[Task objective]: Transcribe the full listing, keeping every word as it stands.

=== Data for processing ===

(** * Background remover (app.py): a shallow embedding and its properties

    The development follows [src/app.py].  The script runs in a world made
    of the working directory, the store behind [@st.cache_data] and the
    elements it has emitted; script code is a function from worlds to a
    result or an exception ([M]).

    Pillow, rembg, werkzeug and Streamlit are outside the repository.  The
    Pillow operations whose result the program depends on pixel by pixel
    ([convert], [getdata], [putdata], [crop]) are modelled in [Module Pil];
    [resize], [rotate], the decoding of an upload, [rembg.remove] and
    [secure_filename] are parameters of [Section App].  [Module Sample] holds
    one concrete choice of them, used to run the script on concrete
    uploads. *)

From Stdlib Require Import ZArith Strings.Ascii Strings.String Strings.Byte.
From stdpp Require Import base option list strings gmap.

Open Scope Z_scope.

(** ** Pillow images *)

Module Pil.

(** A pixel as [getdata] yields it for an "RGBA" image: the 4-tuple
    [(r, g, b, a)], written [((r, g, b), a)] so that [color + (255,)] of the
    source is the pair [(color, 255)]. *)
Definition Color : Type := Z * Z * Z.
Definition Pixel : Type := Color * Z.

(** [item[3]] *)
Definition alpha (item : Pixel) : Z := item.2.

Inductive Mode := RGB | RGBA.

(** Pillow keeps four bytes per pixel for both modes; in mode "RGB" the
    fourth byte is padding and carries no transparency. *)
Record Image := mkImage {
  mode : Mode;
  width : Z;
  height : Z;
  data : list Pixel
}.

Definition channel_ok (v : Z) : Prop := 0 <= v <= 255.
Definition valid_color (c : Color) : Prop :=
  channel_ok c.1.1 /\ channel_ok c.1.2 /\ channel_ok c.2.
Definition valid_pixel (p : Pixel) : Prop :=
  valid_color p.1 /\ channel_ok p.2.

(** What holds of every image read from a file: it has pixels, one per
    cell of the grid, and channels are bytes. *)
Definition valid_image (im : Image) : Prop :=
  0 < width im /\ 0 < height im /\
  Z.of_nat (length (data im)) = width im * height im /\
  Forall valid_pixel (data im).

===

[Result]:
(** * Background remover (app.py): a shallow embedding and its properties

    The development follows [src/app.py].  The script runs in a world made
    of the working directory, the store behind [@st.cache_data] and the
    elements it has emitted; script code is a function from worlds to a
    result or an exception ([M]).

    Pillow, rembg, werkzeug and Streamlit are outside the repository.  The
    Pillow operations whose result the program depends on pixel by pixel
    ([convert], [getdata], [putdata], [crop]) are modelled in [Module Pil];
    [resize], [rotate], the decoding of an upload, [rembg.remove] and
    [secure_filename] are parameters of [Section App].  [Module Sample] holds
    one concrete choice of them, used to run the script on concrete
    uploads. *)

From Stdlib Require Import ZArith Strings.Ascii Strings.String Strings.Byte.
From stdpp Require Import base option list strings gmap.

Open Scope Z_scope.

(** ** Pillow images *)

Module Pil.

(** A pixel as [getdata] yields it for an "RGBA" image: the 4-tuple
    [(r, g, b, a)], written [((r, g, b), a)] so that [color + (255,)] of the
    source is the pair [(color, 255)]. *)
Definition Color : Type := Z * Z * Z.
Definition Pixel : Type := Color * Z.

(** [item[3]] *)
Definition alpha (item : Pixel) : Z := item.2.

Inductive Mode := RGB | RGBA.

(** Pillow keeps four bytes per pixel for both modes; in mode "RGB" the
    fourth byte is padding and carries no transparency. *)
Record Image := mkImage {
  mode : Mode;
  width : Z;
  height : Z;
  data : list Pixel
}.

Definition channel_ok (v : Z) : Prop := 0 <= v <= 255.
Definition valid_color (c : Color) : Prop :=
  channel_ok c.1.1 /\ channel_ok c.1.2 /\ channel_ok c.2.
Definition valid_pixel (p : Pixel) : Prop :=
  valid_color p.1 /\ channel_ok p.2.

(** What holds of every image read from a file: it has pixels, one per
    cell of the grid, and channels are bytes. *)
Definition valid_image (im : Image) : Prop :=
  0 < width im /\ 0 < height im /\
  Z.of_nat (length (data im)) = width im * height im /\
  Forall valid_pixel (data im).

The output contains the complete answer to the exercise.